§ **WHAT THE TASK ASKS**:
Which lines in the records below contain the word "mkWorld"? Report each of them.
--- START ---
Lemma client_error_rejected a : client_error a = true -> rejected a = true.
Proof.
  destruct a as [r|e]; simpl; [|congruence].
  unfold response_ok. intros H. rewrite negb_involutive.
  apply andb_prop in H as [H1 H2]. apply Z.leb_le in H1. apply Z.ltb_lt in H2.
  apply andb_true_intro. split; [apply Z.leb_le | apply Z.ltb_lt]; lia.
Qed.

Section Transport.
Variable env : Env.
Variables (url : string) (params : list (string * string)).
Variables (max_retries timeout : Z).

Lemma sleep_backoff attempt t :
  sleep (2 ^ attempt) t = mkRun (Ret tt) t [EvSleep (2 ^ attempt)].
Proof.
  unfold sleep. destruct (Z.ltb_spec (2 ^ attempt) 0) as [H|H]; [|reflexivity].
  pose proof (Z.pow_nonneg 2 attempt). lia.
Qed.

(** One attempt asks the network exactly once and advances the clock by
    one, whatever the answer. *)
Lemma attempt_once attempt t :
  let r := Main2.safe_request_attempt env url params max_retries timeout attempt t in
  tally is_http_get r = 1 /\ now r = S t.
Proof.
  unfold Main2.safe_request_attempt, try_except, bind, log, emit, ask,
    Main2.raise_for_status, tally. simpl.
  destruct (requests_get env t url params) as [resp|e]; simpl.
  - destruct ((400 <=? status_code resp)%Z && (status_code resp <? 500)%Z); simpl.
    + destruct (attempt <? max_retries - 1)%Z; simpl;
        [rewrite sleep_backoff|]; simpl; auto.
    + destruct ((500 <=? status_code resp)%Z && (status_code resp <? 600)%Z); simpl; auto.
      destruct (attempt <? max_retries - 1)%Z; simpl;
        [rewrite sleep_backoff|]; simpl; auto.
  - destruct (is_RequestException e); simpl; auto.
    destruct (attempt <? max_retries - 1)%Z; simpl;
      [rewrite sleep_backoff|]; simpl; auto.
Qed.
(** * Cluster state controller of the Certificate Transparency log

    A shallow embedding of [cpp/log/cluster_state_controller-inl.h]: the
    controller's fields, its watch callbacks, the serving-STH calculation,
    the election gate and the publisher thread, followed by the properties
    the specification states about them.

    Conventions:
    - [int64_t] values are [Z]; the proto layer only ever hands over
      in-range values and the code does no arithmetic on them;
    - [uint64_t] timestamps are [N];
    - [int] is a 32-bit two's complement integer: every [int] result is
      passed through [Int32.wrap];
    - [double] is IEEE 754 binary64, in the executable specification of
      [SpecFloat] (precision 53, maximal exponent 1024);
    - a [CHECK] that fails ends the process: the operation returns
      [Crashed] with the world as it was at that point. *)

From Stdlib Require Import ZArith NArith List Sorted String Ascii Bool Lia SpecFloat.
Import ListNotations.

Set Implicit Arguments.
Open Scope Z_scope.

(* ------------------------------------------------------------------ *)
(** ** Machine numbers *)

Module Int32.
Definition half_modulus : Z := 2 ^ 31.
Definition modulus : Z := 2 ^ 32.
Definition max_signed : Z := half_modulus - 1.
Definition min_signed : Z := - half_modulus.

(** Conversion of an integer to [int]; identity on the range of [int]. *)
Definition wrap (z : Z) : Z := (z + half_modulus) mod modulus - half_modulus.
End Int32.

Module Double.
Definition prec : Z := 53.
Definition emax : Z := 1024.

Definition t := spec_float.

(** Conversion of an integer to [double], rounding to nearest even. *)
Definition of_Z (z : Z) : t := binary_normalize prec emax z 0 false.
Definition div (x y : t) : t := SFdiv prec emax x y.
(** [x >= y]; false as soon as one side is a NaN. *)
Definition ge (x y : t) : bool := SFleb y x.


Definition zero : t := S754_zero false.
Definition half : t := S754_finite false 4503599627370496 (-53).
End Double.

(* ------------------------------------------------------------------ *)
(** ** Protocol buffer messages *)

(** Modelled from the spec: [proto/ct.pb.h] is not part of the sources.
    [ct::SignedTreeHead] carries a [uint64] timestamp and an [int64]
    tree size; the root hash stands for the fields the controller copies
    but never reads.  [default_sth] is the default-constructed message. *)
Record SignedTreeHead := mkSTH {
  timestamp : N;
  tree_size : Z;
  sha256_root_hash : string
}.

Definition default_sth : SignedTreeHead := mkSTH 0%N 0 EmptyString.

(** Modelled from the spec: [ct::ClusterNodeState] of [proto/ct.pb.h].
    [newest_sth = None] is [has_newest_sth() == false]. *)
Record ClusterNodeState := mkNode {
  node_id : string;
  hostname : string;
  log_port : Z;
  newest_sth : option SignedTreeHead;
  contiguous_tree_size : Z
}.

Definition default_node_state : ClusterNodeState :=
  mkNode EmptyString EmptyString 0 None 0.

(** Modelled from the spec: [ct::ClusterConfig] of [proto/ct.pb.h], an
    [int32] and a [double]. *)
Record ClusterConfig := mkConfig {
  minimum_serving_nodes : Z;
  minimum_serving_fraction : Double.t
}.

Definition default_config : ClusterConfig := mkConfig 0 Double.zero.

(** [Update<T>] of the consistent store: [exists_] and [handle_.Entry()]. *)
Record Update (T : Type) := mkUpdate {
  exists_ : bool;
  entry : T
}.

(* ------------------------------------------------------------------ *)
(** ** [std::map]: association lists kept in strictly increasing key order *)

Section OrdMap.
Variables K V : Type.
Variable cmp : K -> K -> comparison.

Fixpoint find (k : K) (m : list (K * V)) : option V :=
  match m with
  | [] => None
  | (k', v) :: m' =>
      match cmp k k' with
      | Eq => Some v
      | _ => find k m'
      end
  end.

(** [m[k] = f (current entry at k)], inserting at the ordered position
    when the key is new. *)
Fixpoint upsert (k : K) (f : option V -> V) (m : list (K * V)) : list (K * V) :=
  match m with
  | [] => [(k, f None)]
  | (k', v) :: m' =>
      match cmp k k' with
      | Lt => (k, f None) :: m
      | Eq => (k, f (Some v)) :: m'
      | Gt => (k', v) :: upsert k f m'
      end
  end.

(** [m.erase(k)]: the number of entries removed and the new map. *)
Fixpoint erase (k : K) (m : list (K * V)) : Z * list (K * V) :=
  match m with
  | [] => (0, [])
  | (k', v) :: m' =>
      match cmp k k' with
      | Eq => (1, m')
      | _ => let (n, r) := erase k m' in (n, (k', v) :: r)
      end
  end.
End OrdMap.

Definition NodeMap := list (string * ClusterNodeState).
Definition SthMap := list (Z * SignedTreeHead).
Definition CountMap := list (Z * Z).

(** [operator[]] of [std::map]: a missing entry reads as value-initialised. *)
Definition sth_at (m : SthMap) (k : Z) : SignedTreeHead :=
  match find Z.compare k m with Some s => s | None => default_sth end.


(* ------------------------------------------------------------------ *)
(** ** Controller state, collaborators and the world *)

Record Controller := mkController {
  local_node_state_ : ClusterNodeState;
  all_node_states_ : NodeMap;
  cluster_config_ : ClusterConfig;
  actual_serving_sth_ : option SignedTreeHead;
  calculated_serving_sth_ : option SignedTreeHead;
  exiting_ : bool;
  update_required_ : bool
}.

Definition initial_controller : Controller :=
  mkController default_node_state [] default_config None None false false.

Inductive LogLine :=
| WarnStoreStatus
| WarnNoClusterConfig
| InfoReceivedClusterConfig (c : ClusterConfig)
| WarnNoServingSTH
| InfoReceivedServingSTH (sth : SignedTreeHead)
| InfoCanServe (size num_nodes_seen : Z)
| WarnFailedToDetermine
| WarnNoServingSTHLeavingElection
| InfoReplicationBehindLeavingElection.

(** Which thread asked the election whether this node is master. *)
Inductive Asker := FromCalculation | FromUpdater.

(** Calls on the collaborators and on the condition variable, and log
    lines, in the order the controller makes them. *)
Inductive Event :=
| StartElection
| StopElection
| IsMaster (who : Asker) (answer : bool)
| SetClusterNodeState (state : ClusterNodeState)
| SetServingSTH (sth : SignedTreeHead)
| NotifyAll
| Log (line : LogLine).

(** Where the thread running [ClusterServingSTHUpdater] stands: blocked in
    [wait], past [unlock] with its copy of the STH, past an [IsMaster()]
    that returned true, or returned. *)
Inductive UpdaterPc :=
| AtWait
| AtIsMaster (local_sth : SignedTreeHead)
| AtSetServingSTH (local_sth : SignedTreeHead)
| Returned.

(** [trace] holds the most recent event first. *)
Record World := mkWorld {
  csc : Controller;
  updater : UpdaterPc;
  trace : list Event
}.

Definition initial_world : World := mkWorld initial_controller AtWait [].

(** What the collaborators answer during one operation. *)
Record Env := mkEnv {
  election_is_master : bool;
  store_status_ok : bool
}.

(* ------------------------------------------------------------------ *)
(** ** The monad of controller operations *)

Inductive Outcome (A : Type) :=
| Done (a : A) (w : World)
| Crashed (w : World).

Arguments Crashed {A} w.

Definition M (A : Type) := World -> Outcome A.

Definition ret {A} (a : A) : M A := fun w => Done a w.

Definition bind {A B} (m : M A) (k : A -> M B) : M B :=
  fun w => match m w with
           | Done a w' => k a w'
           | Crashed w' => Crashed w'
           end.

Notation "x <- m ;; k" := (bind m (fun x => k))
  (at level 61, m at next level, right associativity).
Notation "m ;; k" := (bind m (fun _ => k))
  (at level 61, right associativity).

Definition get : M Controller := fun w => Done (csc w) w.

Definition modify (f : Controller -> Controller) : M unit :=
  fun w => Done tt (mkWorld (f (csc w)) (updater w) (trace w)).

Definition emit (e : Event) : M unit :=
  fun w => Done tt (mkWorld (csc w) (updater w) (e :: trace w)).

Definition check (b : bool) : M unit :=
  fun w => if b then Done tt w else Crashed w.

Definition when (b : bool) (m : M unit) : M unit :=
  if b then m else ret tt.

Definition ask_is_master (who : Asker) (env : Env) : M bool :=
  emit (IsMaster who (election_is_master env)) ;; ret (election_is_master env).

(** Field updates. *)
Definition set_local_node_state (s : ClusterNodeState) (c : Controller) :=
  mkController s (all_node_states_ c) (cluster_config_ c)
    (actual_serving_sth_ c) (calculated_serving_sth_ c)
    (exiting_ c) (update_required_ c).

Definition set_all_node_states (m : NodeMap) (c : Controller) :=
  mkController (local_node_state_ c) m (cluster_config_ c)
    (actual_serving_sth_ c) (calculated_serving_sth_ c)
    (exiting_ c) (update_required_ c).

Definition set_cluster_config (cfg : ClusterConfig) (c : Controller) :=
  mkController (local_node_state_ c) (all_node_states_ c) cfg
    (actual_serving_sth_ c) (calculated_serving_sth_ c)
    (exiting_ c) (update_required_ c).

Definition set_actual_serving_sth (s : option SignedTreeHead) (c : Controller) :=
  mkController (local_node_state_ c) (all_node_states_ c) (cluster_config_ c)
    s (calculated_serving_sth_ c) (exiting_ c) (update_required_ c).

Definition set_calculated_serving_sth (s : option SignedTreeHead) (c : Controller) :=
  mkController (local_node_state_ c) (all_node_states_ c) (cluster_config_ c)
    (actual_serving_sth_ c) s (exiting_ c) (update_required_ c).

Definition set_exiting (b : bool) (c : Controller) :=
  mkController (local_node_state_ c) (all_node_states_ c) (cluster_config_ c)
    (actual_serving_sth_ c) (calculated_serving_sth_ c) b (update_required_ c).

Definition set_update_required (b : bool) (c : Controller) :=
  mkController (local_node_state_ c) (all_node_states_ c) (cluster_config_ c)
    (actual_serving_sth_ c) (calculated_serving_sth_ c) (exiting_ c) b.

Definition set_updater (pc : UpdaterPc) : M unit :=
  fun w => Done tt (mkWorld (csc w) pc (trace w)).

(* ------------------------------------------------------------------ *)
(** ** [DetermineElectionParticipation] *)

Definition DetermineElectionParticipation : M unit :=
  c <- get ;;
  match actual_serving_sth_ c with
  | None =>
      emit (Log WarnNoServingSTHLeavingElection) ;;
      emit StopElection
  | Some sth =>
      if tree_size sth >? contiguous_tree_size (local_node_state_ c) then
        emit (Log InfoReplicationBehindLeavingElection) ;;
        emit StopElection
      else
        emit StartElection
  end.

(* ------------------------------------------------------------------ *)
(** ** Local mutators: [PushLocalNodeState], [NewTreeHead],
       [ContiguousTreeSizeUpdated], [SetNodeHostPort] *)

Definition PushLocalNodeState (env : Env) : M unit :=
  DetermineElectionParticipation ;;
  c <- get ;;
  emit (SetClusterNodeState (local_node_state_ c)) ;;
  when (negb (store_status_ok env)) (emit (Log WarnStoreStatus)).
--- END ---
§ **FINISHED TASK**:
Record World := mkWorld {
Definition initial_world : World := mkWorld initial_controller AtWait [].
  fun w => Done tt (mkWorld (f (csc w)) (updater w) (trace w)).
  fun w => Done tt (mkWorld (csc w) (updater w) (e :: trace w)).
  fun w => Done tt (mkWorld (csc w) pc (trace w)).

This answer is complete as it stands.